Task objective
Within the records below, how many lines contain "Module"? The answer is that number alone.

###

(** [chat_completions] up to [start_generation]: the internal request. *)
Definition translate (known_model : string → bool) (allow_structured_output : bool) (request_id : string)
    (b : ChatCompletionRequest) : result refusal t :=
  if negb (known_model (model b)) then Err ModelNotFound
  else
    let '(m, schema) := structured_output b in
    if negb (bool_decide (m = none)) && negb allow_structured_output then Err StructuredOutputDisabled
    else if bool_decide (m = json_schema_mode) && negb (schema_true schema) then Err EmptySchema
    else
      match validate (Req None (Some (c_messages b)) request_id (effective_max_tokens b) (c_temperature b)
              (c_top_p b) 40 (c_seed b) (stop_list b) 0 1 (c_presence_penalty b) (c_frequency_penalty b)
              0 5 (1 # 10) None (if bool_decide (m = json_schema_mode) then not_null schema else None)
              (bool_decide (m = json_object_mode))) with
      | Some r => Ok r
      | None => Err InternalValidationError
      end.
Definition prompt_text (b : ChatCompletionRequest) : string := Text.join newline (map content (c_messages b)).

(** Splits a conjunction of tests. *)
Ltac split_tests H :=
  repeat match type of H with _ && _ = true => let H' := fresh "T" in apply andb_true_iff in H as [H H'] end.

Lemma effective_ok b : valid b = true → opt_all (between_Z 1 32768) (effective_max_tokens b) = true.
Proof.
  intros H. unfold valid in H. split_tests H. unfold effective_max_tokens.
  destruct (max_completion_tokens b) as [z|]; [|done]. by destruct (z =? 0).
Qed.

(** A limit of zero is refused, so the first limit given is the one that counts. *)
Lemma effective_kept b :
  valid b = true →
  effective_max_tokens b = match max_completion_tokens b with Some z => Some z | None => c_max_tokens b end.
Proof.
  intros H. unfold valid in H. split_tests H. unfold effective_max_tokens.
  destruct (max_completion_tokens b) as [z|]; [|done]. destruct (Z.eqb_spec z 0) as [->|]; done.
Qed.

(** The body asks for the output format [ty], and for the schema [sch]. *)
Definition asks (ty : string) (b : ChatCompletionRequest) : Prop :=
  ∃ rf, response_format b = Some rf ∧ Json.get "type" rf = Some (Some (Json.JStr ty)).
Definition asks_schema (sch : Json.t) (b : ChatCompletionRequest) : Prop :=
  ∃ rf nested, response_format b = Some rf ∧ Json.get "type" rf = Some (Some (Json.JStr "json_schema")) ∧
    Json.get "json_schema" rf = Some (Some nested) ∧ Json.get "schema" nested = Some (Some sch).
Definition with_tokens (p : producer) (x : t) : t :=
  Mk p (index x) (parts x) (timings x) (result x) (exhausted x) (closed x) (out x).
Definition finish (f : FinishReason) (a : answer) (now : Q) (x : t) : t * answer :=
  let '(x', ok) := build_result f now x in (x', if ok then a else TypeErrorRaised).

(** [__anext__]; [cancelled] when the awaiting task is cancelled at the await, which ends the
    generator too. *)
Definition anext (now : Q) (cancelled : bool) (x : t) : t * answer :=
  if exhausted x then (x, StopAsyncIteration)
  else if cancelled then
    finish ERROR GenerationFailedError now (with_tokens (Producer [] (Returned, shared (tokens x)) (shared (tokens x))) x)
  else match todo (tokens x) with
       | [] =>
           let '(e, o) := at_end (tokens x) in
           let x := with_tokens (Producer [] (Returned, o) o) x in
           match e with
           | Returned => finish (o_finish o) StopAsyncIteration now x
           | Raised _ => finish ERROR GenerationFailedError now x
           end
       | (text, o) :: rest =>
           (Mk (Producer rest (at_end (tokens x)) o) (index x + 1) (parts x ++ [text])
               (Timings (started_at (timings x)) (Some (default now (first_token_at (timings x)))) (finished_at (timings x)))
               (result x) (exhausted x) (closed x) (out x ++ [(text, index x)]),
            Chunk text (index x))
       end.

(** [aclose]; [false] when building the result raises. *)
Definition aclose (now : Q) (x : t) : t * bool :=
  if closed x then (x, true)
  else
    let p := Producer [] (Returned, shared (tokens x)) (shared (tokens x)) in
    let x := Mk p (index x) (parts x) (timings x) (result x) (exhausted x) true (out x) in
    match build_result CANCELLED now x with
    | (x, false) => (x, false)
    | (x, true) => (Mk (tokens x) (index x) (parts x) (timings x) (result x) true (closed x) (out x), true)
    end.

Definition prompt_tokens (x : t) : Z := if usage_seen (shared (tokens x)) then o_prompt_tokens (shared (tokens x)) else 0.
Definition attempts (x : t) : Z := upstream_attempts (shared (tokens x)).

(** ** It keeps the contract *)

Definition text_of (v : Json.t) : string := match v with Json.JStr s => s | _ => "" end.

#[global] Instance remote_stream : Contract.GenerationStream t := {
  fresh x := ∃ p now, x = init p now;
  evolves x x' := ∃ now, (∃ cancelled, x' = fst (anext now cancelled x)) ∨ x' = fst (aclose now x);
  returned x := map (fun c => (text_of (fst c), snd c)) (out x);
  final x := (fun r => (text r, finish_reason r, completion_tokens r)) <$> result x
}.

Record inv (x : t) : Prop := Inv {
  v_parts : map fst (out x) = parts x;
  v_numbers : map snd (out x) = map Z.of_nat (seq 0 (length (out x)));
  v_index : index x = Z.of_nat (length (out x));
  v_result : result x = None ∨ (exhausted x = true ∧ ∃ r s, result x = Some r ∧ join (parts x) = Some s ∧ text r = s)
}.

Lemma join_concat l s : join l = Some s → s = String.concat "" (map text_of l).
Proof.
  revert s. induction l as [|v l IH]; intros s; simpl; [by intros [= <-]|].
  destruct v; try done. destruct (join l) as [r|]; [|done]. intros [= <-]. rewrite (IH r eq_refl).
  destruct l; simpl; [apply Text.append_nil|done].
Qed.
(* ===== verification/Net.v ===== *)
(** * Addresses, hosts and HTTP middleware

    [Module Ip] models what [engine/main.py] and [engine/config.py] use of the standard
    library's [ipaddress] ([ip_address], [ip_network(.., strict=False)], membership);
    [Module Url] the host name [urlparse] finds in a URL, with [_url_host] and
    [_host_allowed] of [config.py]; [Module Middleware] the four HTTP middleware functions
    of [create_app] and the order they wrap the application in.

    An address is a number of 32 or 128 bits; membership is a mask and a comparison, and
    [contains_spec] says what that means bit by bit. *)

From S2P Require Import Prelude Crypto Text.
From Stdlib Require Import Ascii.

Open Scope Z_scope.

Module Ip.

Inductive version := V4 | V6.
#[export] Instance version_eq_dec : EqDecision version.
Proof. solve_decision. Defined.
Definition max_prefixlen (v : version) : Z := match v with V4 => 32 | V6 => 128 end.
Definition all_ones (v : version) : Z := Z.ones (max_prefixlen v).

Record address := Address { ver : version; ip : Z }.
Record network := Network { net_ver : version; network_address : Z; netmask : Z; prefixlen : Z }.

###

The answer
4